▸ **Problem statement**
The line with "destruct (decide (k", the line with "embedded as a", and all lines between them in the material below: return these exactly, and no others.

▸ **Records for the exercise**
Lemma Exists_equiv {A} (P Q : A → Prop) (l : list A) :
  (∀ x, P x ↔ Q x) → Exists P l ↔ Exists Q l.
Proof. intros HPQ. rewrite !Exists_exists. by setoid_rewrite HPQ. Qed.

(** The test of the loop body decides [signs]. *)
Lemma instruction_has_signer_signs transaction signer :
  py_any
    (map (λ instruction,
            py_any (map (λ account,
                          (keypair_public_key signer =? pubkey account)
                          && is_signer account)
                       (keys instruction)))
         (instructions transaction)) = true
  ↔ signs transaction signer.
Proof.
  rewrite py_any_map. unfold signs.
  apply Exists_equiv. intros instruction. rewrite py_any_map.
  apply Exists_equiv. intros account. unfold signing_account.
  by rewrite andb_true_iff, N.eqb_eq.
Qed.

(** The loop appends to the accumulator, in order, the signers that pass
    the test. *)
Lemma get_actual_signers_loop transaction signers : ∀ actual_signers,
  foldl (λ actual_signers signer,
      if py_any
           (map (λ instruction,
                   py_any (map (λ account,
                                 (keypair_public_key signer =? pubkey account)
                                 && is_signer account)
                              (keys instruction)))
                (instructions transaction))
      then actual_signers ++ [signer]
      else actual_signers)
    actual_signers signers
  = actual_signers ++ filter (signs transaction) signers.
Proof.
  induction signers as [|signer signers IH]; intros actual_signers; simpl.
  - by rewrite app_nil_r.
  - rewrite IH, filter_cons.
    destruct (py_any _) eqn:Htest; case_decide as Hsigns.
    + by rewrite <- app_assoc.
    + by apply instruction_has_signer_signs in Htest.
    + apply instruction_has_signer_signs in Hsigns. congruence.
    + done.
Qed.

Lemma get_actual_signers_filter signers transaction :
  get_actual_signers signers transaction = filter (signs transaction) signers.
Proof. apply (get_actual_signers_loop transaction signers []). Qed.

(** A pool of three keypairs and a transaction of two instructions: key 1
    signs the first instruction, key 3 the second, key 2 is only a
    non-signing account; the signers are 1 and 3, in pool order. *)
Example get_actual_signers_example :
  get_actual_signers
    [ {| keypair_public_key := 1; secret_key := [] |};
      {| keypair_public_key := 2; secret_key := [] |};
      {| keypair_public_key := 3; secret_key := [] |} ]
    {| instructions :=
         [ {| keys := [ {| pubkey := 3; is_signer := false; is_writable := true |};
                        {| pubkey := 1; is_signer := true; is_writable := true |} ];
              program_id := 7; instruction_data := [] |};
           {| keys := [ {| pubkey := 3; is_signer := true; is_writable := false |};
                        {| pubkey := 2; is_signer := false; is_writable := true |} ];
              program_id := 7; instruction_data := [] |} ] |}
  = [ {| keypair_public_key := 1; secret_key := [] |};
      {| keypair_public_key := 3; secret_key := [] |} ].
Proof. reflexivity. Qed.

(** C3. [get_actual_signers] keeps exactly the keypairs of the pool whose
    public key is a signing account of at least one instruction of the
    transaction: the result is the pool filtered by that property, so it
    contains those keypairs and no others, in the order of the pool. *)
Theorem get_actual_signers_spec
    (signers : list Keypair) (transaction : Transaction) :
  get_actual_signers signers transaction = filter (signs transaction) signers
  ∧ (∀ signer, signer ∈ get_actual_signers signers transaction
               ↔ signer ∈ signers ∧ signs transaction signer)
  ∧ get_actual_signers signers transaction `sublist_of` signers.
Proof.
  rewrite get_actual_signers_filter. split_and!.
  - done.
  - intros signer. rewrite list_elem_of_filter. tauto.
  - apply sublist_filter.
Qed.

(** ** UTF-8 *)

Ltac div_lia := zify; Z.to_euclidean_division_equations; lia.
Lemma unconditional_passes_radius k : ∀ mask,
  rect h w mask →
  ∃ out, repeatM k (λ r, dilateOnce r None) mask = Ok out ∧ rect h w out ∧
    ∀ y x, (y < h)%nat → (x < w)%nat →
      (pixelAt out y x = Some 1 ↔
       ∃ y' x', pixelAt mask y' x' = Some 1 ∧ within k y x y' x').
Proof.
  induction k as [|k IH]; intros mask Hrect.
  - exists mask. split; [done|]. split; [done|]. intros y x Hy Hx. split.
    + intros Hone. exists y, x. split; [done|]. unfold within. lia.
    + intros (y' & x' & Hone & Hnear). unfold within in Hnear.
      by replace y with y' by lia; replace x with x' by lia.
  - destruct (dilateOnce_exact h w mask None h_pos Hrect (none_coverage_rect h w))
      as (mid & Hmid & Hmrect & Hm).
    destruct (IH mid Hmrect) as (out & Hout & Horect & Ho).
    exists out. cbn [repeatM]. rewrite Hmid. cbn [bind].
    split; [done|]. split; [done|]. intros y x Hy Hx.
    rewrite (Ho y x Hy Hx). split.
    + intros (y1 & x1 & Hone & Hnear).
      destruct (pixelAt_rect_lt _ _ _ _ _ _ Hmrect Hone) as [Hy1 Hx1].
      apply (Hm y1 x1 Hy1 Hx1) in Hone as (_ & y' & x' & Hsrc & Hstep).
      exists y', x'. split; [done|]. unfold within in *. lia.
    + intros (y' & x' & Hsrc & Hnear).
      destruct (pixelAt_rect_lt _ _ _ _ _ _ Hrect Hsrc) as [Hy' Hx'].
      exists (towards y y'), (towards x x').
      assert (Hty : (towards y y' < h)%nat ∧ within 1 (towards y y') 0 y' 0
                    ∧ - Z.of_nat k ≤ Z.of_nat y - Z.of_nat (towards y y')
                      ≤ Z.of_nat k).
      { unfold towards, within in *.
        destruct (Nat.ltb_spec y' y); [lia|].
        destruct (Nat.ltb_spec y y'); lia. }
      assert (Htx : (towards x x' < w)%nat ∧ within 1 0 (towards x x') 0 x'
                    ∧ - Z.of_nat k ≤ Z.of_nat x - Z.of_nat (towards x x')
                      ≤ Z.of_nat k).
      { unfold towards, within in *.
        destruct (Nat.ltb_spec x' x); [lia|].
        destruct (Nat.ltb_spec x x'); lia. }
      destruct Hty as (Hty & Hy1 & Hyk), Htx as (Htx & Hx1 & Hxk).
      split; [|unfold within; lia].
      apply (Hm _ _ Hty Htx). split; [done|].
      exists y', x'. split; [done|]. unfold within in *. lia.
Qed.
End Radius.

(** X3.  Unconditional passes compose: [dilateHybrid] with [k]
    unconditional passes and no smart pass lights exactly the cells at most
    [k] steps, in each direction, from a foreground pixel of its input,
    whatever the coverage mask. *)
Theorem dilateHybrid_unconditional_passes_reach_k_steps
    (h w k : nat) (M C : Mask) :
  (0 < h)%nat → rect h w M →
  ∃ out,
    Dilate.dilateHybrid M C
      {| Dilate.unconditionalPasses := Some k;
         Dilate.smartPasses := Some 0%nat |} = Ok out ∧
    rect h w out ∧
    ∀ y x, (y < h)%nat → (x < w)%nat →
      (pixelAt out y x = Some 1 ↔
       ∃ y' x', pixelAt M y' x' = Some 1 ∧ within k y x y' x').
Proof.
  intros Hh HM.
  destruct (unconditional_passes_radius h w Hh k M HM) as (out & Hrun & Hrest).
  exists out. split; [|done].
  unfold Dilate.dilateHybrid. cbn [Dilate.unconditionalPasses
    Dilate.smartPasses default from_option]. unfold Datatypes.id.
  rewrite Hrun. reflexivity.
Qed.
==
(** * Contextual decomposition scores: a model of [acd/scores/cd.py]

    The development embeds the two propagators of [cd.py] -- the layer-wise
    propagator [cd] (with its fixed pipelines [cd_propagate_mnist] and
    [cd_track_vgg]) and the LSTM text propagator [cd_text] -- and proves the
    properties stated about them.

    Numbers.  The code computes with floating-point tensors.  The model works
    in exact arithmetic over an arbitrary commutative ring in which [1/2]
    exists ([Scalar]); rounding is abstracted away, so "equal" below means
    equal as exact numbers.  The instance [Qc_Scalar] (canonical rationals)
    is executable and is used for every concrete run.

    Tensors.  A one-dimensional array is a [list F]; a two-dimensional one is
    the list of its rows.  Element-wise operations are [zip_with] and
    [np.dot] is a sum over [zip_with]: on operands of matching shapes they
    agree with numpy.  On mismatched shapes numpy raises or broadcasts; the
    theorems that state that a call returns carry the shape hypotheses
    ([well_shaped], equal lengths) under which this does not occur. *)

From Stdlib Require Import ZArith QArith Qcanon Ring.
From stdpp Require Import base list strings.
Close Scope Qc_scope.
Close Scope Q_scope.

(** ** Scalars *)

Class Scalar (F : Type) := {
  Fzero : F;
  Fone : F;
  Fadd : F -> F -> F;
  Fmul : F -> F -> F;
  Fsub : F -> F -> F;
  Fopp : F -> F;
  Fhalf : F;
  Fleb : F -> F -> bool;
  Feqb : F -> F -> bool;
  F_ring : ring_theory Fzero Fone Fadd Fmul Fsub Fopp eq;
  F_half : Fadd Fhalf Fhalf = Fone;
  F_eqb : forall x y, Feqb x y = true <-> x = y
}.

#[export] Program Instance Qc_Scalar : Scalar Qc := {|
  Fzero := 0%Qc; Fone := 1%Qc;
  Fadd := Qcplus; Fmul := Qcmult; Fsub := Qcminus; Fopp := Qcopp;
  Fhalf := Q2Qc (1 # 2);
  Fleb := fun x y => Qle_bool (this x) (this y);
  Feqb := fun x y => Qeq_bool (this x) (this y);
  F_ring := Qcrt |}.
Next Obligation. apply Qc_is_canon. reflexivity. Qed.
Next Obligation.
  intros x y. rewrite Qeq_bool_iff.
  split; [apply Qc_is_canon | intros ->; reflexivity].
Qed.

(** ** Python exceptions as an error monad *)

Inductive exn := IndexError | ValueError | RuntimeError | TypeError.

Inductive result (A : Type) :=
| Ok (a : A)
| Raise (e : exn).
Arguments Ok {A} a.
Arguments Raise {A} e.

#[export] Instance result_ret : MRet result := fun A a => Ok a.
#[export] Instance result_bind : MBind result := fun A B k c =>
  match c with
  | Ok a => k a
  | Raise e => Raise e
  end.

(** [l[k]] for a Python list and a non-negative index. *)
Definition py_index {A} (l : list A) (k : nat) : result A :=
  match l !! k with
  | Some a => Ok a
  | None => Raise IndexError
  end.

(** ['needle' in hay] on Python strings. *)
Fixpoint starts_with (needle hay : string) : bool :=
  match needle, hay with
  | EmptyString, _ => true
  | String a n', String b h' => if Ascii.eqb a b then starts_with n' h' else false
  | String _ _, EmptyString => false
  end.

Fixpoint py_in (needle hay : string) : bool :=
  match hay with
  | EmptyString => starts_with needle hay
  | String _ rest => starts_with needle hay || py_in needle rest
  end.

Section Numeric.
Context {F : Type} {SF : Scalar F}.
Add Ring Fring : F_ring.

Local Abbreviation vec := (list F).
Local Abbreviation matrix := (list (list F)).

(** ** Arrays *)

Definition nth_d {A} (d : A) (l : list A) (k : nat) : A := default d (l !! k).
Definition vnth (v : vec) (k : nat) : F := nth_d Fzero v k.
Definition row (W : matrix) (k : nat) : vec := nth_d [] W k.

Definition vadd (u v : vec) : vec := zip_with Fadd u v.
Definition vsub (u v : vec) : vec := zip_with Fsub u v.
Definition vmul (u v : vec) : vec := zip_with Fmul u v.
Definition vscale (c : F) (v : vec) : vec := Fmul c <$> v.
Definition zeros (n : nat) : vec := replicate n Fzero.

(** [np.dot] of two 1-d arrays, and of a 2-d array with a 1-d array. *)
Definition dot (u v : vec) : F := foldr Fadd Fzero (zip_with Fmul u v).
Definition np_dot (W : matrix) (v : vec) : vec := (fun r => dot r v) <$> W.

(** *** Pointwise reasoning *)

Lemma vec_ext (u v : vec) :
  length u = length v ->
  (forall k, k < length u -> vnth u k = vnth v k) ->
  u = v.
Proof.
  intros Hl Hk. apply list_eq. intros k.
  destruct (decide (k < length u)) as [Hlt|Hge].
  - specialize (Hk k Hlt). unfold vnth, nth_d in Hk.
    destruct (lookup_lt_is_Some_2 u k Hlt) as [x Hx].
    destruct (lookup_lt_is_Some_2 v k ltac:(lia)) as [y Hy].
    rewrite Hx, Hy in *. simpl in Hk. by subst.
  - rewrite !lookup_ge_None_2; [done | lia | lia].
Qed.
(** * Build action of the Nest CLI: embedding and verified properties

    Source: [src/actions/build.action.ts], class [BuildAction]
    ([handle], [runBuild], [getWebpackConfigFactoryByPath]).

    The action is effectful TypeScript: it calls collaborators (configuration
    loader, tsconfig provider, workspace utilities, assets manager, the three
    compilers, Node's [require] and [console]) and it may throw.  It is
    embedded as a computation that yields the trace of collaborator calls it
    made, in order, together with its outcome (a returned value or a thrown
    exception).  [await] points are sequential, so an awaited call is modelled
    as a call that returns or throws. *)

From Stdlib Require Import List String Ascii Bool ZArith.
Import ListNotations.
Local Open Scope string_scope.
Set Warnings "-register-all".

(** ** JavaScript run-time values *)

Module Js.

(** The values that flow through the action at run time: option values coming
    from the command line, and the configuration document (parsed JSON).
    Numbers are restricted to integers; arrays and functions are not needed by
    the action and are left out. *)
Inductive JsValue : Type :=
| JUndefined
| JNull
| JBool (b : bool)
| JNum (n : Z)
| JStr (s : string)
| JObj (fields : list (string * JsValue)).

▸ **Response**
  destruct (decide (k < length u)) as [Hlt|Hge].
  - specialize (Hk k Hlt). unfold vnth, nth_d in Hk.
    destruct (lookup_lt_is_Some_2 u k Hlt) as [x Hx].
    destruct (lookup_lt_is_Some_2 v k ltac:(lia)) as [y Hy].
    rewrite Hx, Hy in *. simpl in Hk. by subst.
  - rewrite !lookup_ge_None_2; [done | lia | lia].
Qed.
(** * Build action of the Nest CLI: embedding and verified properties

    Source: [src/actions/build.action.ts], class [BuildAction]
    ([handle], [runBuild], [getWebpackConfigFactoryByPath]).

    The action is effectful TypeScript: it calls collaborators (configuration
    loader, tsconfig provider, workspace utilities, assets manager, the three
    compilers, Node's [require] and [console]) and it may throw.  It is
    embedded as a computation that yields the trace of collaborator calls it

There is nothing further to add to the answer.